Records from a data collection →
..........
(** * renterd: the sector pruning pass of the bus ([bus/pruning.go])

    A shallow embedding of the method [pruneContract] of [Bus] together with
    the API types it returns ([api.ContractPruneResponse],
    [api.ContractSpendingRecord]).  The host RPC client, the gouging checker
    and the contract store are collaborators of the function: every call to
    one of them is logged, with its arguments and its answer, in a trace that
    the function threads through, and the answers are given by an
    environment that may depend on everything that happened before.

    The contract lock, of which the sources hold only the endpoint types,
    follows the specification (module [ContractLock]). *)

From Stdlib Require Import ZArith Lia Sorted.
From stdpp Require Import base list gmap strings.

Local Open Scope Z_scope.

(** ** Machine integers *)

(** Go's [uint64] arithmetic wraps around modulo [2^64]. *)
Definition wrap64 (z : Z) : Z := z mod 2 ^ 64.

(** The values a [uint64] can hold. *)
Definition uint64 (z : Z) : Prop := 0 <= z < 2 ^ 64.

(** Go's [len], an [int]. *)
Definition len {A : Type} (l : list A) : Z := Z.of_nat (length l).

(** The largest [int]: no Go slice is longer. *)
Definition MaxInt : Z := 2 ^ 63 - 1.

(** ** Types of [go.sia.tech/core/types] read by the function *)

(** [types.Hash256], [types.FileContractID] and [types.PublicKey] are 32-byte
    arrays, used here only as keys: each is its 256-bit value. *)
Definition Hash256 : Type := Z.
Definition FileContractID : Type := Z.
Definition PublicKey : Type := Z.

(** [types.Currency] is an unsigned 128-bit amount. *)
Definition Currency : Type := Z.

(** [Currency.IsZero]. *)
Definition IsZero (c : Currency) : bool := c =? 0.

(** A Go [error] value, by its message. *)
Definition error : Type := string.

(** A Go [(value, err)] pair returned by a collaborator. *)
Inductive result (A : Type) : Type :=
| Success (a : A)
| Failure (err : error).
Arguments Success {A} a.
Arguments Failure {A} err.

(** The fields of a contract revision ([types.V2FileContract]) that
    [pruneContract] reads; [MissedHostValue] stands for
    [rev.MissedHostOutput().Value] and [RenterOutputValue] for
    [rev.RenterOutput.Value]. *)
Record V2FileContract : Type := {
  RevisionNumber : Z;
  Filesize : Z;
  MissedHostValue : Currency;
  RenterOutputValue : Currency;
}.

(** [cRHP4.ContractRevision]. *)
Record ContractRevision : Type := {
  cr_ID : FileContractID;
  cr_Revision : V2FileContract;
}.

(** ** The protocol library [go.sia.tech/core/rhp/v4]

    Its usage type, its settings and its two constants are not part of this
    repository; they are taken as parameters. *)
Class Rhp4 : Type := {
  Usage : Type;
  HostSettings : Type;
  HostPrices : Type;
  (** [settings.Prices] *)
  Prices : HostSettings -> HostPrices;
  (** the zero value of [rhpv4.Usage] *)
  Usage_zero : Usage;
  (** [Usage.Add] *)
  Usage_Add : Usage -> Usage -> Usage;
  (** [Usage.RenterCost] *)
  RenterCost : Usage -> Currency;
  (** [rhpv4.SectorSize] *)
  SectorSize : Z;
  (** [rhpv4.MaxSectorBatchSize] *)
  MaxSectorBatchSize : Z;
}.

(** ** API types ([api] package) *)

(** The fields of [api.ContractMetadata] that [pruneContract] reads. *)
Record ContractMetadata : Type := {
  cm_ID : FileContractID;
  cm_HostKey : PublicKey;
  cm_RevisionNumber : Z;
}.

(** [api.ContractSpending]. *)
Record ContractSpending : Type := {
  Deletions : Currency;
  FundAccount : Currency;
  SectorRoots : Currency;
  Uploads : Currency;
}.

(** [api.ContractSpendingRecord]. *)
Record ContractSpendingRecord : Type := {
  csr_ContractSpending : ContractSpending;
  csr_ContractID : FileContractID;
  csr_RevisionNumber : Z;
  csr_Size : Z;
  csr_MissedHostPayout : Currency;
  csr_ValidRenterPayout : Currency;
}.

(** [api.ContractPruneResponse]. *)
Record ContractPruneResponse : Type := {
  ContractSize : Z;
  Pruned : Z;
  Remaining : Z;
  Error : string;
}.

(** Modelled from the spec: the verdict of the gouging checker
    ([internal/gouging] is not among the sources), which "exposes whether
    gouging was detected and a human-readable explanation". *)
Record GougingBreakdown : Type := {
  Gouging : bool;
  String : string;
}.

(** ** Errors of [pruneContract]

    One constructor per [fmt.Errorf] of the function, in source order. *)
Inductive PruneError : Type :=
| ErrFetchRevision (cause : error)
| ErrStaleRevision (latest known : Z)
| ErrFetchPrices (cause : error)
| ErrHostGouging (reason : string)
| ErrFetchSectors (cause : error)
| ErrPrunableRoots (cause : error)
| ErrFreeSectors (cause : error).

(** How a run ends: [Return] is [return resp, nil]; [Fail e] is
    [return api.ContractPruneResponse{}, e]; [Panic] is a run-time panic
    (an index out of range); [OutOfFuel] means that the enumeration loop was
    still running when the fuel was used up. *)
Inductive outcome (A : Type) : Type :=
| Return (a : A)
| Fail (e : PruneError)
| Panic
| OutOfFuel.
Arguments Return {A} a.
Arguments Fail {A} e.
Arguments Panic {A}.
Arguments OutOfFuel {A}.

Section Pruning.

Context `{Rhp4}.

(** [cRHP4.RPCSectorRootsResult]. *)
Record RPCSectorRootsResult : Type := {
  sr_Revision : V2FileContract;
  sr_Roots : list Hash256;
  sr_Usage : Usage;
}.

(** [cRHP4.RPCFreeSectorsResult]. *)
Record RPCFreeSectorsResult : Type := {
  fs_Revision : V2FileContract;
  fs_Usage : Usage;
}.

(** ** Calls to the collaborators

    One event per call, holding the arguments the claims speak about and the
    answer. *)
Inductive Event : Type :=
| EvLatestRevision (hk : PublicKey) (hostIP : string) (id : FileContractID)
    (r : result V2FileContract)
| EvSettings (hk : PublicKey) (hostIP : string) (r : result HostSettings)
| EvSectorRoots (hk : PublicKey) (hostIP : string) (prices : HostPrices)
    (cr : ContractRevision) (offset length : Z)
    (r : result RPCSectorRootsResult)
| EvPrunableContractRoots (id : FileContractID) (roots : list Hash256)
    (r : result (list Z))
| EvFreeSectors (hk : PublicKey) (hostIP : string) (prices : HostPrices)
    (cr : ContractRevision) (indices : list Z)
    (r : result RPCFreeSectorsResult)
| EvRecordContractSpending (records : list ContractSpendingRecord).

(** The host ([b.rhp4Client]) and the store ([b.store]): each answer is a
    function of the calls made so far and of the arguments. *)
Record Env : Type := {
  hostLatestRevision :
    list Event -> PublicKey -> string -> FileContractID ->
    result V2FileContract;
  hostSettings : list Event -> PublicKey -> string -> result HostSettings;
  hostSectorRoots :
    list Event -> PublicKey -> string -> HostPrices -> ContractRevision ->
    Z -> Z -> result RPCSectorRootsResult;
  storePrunableContractRoots :
    list Event -> FileContractID -> list Hash256 -> result (list Z);
  hostFreeSectors :
    list Event -> PublicKey -> string -> HostPrices -> ContractRevision ->
    list Z -> result RPCFreeSectorsResult;
}.

(** ** The monad: a trace of calls and an outcome *)

Definition M (A : Type) : Type := list Event -> outcome A * list Event.

Definition ret {A : Type} (a : A) : M A := fun tr => (Return a, tr).

Definition fail {A : Type} (e : PruneError) : M A := fun tr => (Fail e, tr).

Definition bind {A B : Type} (m : M A) (k : A -> M B) : M B :=
  fun tr =>
    match m tr with
    | (Return a, tr') => k a tr'
    | (Fail e, tr') => (Fail e, tr')
    | (Panic, tr') => (Panic, tr')
    | (OutOfFuel, tr') => (OutOfFuel, tr')
    end.

(** A computation that calls nobody. *)
Definition lift {A : Type} (o : outcome A) : M A := fun tr => (o, tr).

Notation "'let*' x ':=' m 'in' k" := (bind m (fun x => k))
  (at level 10, x pattern, m at level 100, k at level 200).

Variable env : Env.

Definition LatestRevision (hk : PublicKey) (hostIP : string)
    (id : FileContractID) : M (result V2FileContract) :=
  fun tr =>
    let r := hostLatestRevision env tr hk hostIP id in
    (Return r, tr ++ [EvLatestRevision hk hostIP id r]).

Definition Settings (hk : PublicKey) (hostIP : string) :
    M (result HostSettings) :=
  fun tr =>
    let r := hostSettings env tr hk hostIP in
    (Return r, tr ++ [EvSettings hk hostIP r]).

Definition RPCSectorRoots (hk : PublicKey) (hostIP : string)
    (prices : HostPrices) (cr : ContractRevision) (offset length : Z) :
    M (result RPCSectorRootsResult) :=
  fun tr =>
    let r := hostSectorRoots env tr hk hostIP prices cr offset length in
    (Return r, tr ++ [EvSectorRoots hk hostIP prices cr offset length r]).

Definition PrunableContractRoots (id : FileContractID)
    (roots : list Hash256) : M (result (list Z)) :=
  fun tr =>
    let r := storePrunableContractRoots env tr id roots in
    (Return r, tr ++ [EvPrunableContractRoots id roots r]).

Definition FreeSectors (hk : PublicKey) (hostIP : string)
    (prices : HostPrices) (cr : ContractRevision) (indices : list Z) :
    M (result RPCFreeSectorsResult) :=
  fun tr =>
    let r := hostFreeSectors env tr hk hostIP prices cr indices in
    (Return r, tr ++ [EvFreeSectors hk hostIP prices cr indices r]).

(** The error that [RecordContractSpending] returns is dropped by the
    caller. *)
Definition RecordContractSpending (records : list ContractSpendingRecord) :
    M unit :=
  fun tr => (Return tt, tr ++ [EvRecordContractSpending records]).

(** ** The enumeration loop (pruning.go, lines 43-68)

    [for offset := uint64(0); offset < numsectors; { ... }].  One unit of
    fuel per iteration.  [sectorRoots] starts empty: the [make] of line 41
    only reserves room for [numsectors] roots. *)
Fixpoint fetchRoots (fuel : nat) (cm : ContractMetadata) (hostIP : string)
    (prices : HostPrices) (numsectors offset : Z) (rev : V2FileContract)
    (sectorRoots : list Hash256) (rootsUsage : Usage) :
    M (V2FileContract * list Hash256 * Usage) :=
  if offset <? numsectors then
    match fuel with
    | O => lift OutOfFuel
    | S fuel' =>
        let length := MaxSectorBatchSize in
        let length :=
          if wrap64 (offset + length) >? numsectors
          then wrap64 (numsectors - offset) else length in
        let* r := RPCSectorRoots (cm_HostKey cm) hostIP prices
                    {| cr_ID := cm_ID cm; cr_Revision := rev |}
                    offset length in
        match r with
        | Failure err => fail (ErrFetchSectors err)
        | Success res =>
            fetchRoots fuel' cm hostIP prices numsectors
              (wrap64 (offset + len (sr_Roots res)))
              (sr_Revision res)
              (sectorRoots ++ sr_Roots res)
              (Usage_Add rootsUsage (sr_Usage res))
        end
    end
  else ret (rev, sectorRoots, rootsUsage).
..........
The task → All lines in the records that contain "enumeration" are to be copied and returned.

Solution for this task →
    (an index out of range); [OutOfFuel] means that the enumeration loop was
(** ** The enumeration loop (pruning.go, lines 43-68)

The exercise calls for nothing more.